(* ===== verification/DebugMap.v ===== *)
(** * The map of debug mode (event.c)

    In debug mode a hash table, keyed by the address of an event, records which events
    were set up and which of them are added.  The state is the two flags, the
    table and the entries that are allocated. *)

From stdpp Require Import gmap.
From S2P Require Import Prelude HashTable.

Record event_debug_entry := mk_event_debug_entry { ptr : Z; added : bool }.

(** The address is cut to an unsigned int. *)
Definition hash_debug_entry (e : event_debug_entry) : Z := Z.shiftr (u32 (ptr e)) 6.
Definition eq_debug_entry (a b : event_debug_entry) : bool := ptr a =? ptr b.
(** (unsigned)(0.5 * len). *)
Definition debug_load (len : Z) : Z := len / 2.

Record debug_state := mk_debug_state {
  event_debug_mode_on_ : bool;
  event_debug_mode_too_late : bool;
  global_debug_map : ht;
  debug_entries : gmap Z event_debug_entry
}.

Definition debug_init : debug_state := mk_debug_state false false HT_INIT ∅.

(** What is at an address; nothing reads an entry that is not allocated. *)
Definition entry_at (entries : gmap Z event_debug_entry) (p : Z) : event_debug_entry := default (mk_event_debug_entry 0 false) (entries !! p).

(** The program goes on, it ends with event_err or event_errx, or what it does is not defined. *)
Inductive outcome (S : Type) := running (s : S) | ended (eval : Z) | undefined.
Arguments running {S}. Arguments ended {S}. Arguments undefined {S}.

Definition EVENT_ERR_ABORT_ : Z := 0xdeaddead - 2 ^ 32.

Definition or_undefined {S} (o : option S) (f : S → outcome debug_state) : outcome debug_state :=
  match o with Some x => f x | None => undefined end.

(** How the allocations of a call turn out: that of an entry, and those of the table. *)
Record memory := mk_memory { mem_entry : bool; mem_malloc : bool; mem_realloc : bool }.

Section ops.
(** The address of a new entry, given the ones in use. *)
Context (alloc : gset Z → Z).

Definition find_entry (st : debug_state) (ev : Z) : option (option Z) :=
  HT_FIND hash_debug_entry eq_debug_entry (entry_at (debug_entries st)) (global_debug_map st) (mk_event_debug_entry ev false).
Definition too_late (st : debug_state) : debug_state :=
  mk_debug_state (event_debug_mode_on_ st) true (global_debug_map st) (debug_entries st).
Definition set_debug_map (m : ht) (st : debug_state) : debug_state :=
  mk_debug_state (event_debug_mode_on_ st) (event_debug_mode_too_late st) m (debug_entries st).
Definition set_debug_entries (es : gmap Z event_debug_entry) (st : debug_state) : debug_state :=
  mk_debug_state (event_debug_mode_on_ st) (event_debug_mode_too_late st) (global_debug_map st) es.

(** [dent->added = b]. *)
Definition set_added (st : debug_state) (dent : Z) (b : bool) : option debug_state :=
  e ← debug_entries st !! dent;
  Some (set_debug_entries (<[dent := mk_event_debug_entry (ptr e) b]> (debug_entries st)) st).

Definition event_debug_note_setup_ (mem : memory) (st : debug_state) (ev : Z) : outcome debug_state :=
  if negb (event_debug_mode_on_ st) then running (too_late st)
  else
    or_undefined (find_entry st ev) (λ dent,
    match dent with
    | Some dent => or_undefined (set_added st dent false) (λ st, running (too_late st))
    | None =>
      if negb (mem_entry mem) then ended 1
      else
        let dent := alloc (dom (debug_entries st)) in
        let st := set_debug_entries (<[dent := mk_event_debug_entry ev false]> (debug_entries st)) st in
        or_undefined (HT_INSERT hash_debug_entry debug_load (entry_at (debug_entries st)) (mem_malloc mem) (mem_realloc mem) (global_debug_map st) dent) (λ m,
        running (too_late (set_debug_map m st)))
    end).

Definition event_debug_note_teardown_ (st : debug_state) (ev : Z) : outcome debug_state :=
  if negb (event_debug_mode_on_ st) then running (too_late st)
  else
    or_undefined (HT_REMOVE hash_debug_entry eq_debug_entry (entry_at (debug_entries st)) (global_debug_map st) (mk_event_debug_entry ev false)) (λ '(dent, m),
    let st := set_debug_map m st in
    running (too_late match dent with Some dent => set_debug_entries (delete dent (debug_entries st)) st | None => st end)).

(** [event_debug_note_add_] and [event_debug_note_del_]. *)
Definition note_added (b : bool) (st : debug_state) (ev : Z) : outcome debug_state :=
  if negb (event_debug_mode_on_ st) then running (too_late st)
  else
    or_undefined (find_entry st ev) (λ dent,
    match dent with
    | Some dent => or_undefined (set_added st dent b) (λ st, running (too_late st))
    | None => ended EVENT_ERR_ABORT_
    end).
Definition event_debug_note_add_ := note_added true.
Definition event_debug_note_del_ := note_added false.

Definition event_debug_assert_is_setup_ (st : debug_state) (ev : Z) : outcome debug_state :=
  if negb (event_debug_mode_on_ st) then running st
  else or_undefined (find_entry st ev) (λ dent, match dent with Some _ => running st | None => ended EVENT_ERR_ABORT_ end).

Definition event_debug_assert_not_added_ (st : debug_state) (ev : Z) : outcome debug_state :=
  if negb (event_debug_mode_on_ st) then running st
  else
    or_undefined (find_entry st ev) (λ dent,
    match dent with
    | Some dent => or_undefined (debug_entries st !! dent) (λ e, if added e then ended EVENT_ERR_ABORT_ else running st)
    | None => running st
    end).

Definition event_enable_debug_mode (st : debug_state) : outcome debug_state :=
  if event_debug_mode_on_ st then ended 1
  else if event_debug_mode_too_late st then ended 1
  else running (mk_debug_state true (event_debug_mode_too_late st) HT_INIT (debug_entries st)).

(** The loop of [event_disable_debug_mode]: every element is removed and freed. *)
Fixpoint remove_all (fuel : nat) (st : debug_state) (ent : option (nat * nat)) : option debug_state :=
  match ent with
  | None => Some st
  | Some ent =>
    match fuel with
    | O => None
    | S fuel =>
      victim ← deref (global_debug_map st) ent;
      victim ← victim;
      '(m, next) ← HT_NEXT_RMV hash_debug_entry (entry_at (debug_entries st)) (global_debug_map st) ent;
      _ ← debug_entries st !! victim;
      remove_all fuel (set_debug_entries (delete victim (debug_entries st)) (set_debug_map m st)) next
    end
  end.

Definition event_disable_debug_mode (st : debug_state) : outcome debug_state :=
  or_undefined (ent ← HT_START (global_debug_map st); remove_all (Z.to_nat (HT_SIZE (global_debug_map st))) st ent) (λ st,
  running (mk_debug_state false (event_debug_mode_too_late st) (HT_CLEAR (global_debug_map st)) (debug_entries st))).

(** ** Calls *)

Inductive debug_op :=
| enable | disable | note_setup (mem : memory) (ev : Z) | note_teardown (ev : Z) | note_add (ev : Z) | note_del (ev : Z)
| assert_is_setup (ev : Z) | assert_not_added (ev : Z).

Definition debug_step (st : debug_state) (o : debug_op) : outcome debug_state :=
  match o with
  | enable => event_enable_debug_mode st
  | disable => event_disable_debug_mode st
  | note_setup mem ev => event_debug_note_setup_ mem st ev
  | note_teardown ev => event_debug_note_teardown_ st ev
  | note_add ev => event_debug_note_add_ st ev
  | note_del ev => event_debug_note_del_ st ev
  | assert_is_setup ev => event_debug_assert_is_setup_ st ev
  | assert_not_added ev => event_debug_assert_not_added_ st ev
  end.

Fixpoint debug_run (st : debug_state) (ops : list debug_op) : outcome debug_state :=
  match ops with
  | [] => running st
  | o :: ops => match debug_step st o with running st => debug_run st ops | r => r end
  end.
End ops.
(** ** The relation between the state and the specification *)

Notation entry_ok es := (ht_ok hash_debug_entry debug_load (entry_at es) ptr).
Notation entry_map es := (content (entry_at es) ptr).

Record sim (st : debug_state) (s : debug_spec) : Prop := {
  sim_on : event_debug_mode_on_ st = spec_on s;
  sim_late : event_debug_mode_too_late st = spec_too_late s;
  sim_table : entry_ok (debug_entries st) (global_debug_map st);
  sim_entries : ∀ p, p ∈ elements (global_debug_map st) ↔ is_Some (debug_entries st !! p);
  sim_events : ∀ ev, spec_events s !! ev = (p ← entry_map (debug_entries st) (global_debug_map st) !! ev; added <$> debug_entries st !! p);
  sim_off : event_debug_mode_on_ st = false → debug_entries st = ∅
}.

Definition sim_outcome (r : outcome debug_state) (r' : outcome debug_spec) : Prop :=
  match r, r' with
  | running st, running s => sim st s
  | ended c, ended c' => c = c'
  | _, _ => False
  end.

Lemma eq_ptr a b : eq_debug_entry a b = bool_decide (ptr a = ptr b).
Proof. unfold eq_debug_entry. destruct (Z.eqb_spec (ptr a) (ptr b)); by case_bool_decide. Qed.
Lemma hash_ptr a b : ptr a = ptr b → hash_debug_entry a = hash_debug_entry b.
Proof. unfold hash_debug_entry. by intros ->. Qed.

Lemma find_entry_ok st s ev : sim st s → find_entry st ev = Some (entry_map (debug_entries st) (global_debug_map st) !! ev).
Proof. intros Hs. unfold find_entry. by rewrite (find_ok _ _ debug_load _ ptr eq_ptr hash_ptr _ _ (sim_table _ _ Hs)). Qed.

(** An event is in the specification when it has an entry. *)
Lemma found st s ev : sim st s →
  match entry_map (debug_entries st) (global_debug_map st) !! ev with
  | Some p => ∃ e, debug_entries st !! p = Some e ∧ ptr e = ev ∧ spec_events s !! ev = Some (added e)
  | None => spec_events s !! ev = None
  end.
Proof.
  intros Hs. pose proof (sim_events _ _ Hs ev) as He. destruct (entry_map _ _ !! ev) as [p|] eqn:Ec; cbn in He; [|done].
  apply content_lookup in Ec as [Hp Hk]; [|apply (sim_table _ _ Hs)]. apply (sim_entries _ _ Hs) in Hp as [e Hp]. exists e. rewrite Hp in He. split; [done|]. split; [|done].
  unfold keyof, entry_at in Hk. by rewrite Hp in Hk.
Qed.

****************

# WHAT IS EXPECTED
Look above for the line with "match ops with" and the line with "sim_entries : ∀". Retype those two lines and every line between them exactly, adding nothing.

# REPLY TO THE TASK
  match ops with
  | [] => running st
  | o :: ops => match debug_step st o with running st => debug_run st ops | r => r end
  end.
End ops.
(** ** The relation between the state and the specification *)

Notation entry_ok es := (ht_ok hash_debug_entry debug_load (entry_at es) ptr).
Notation entry_map es := (content (entry_at es) ptr).

Record sim (st : debug_state) (s : debug_spec) : Prop := {
  sim_on : event_debug_mode_on_ st = spec_on s;
  sim_late : event_debug_mode_too_late st = spec_too_late s;
  sim_table : entry_ok (debug_entries st) (global_debug_map st);
  sim_entries : ∀ p, p ∈ elements (global_debug_map st) ↔ is_Some (debug_entries st !! p);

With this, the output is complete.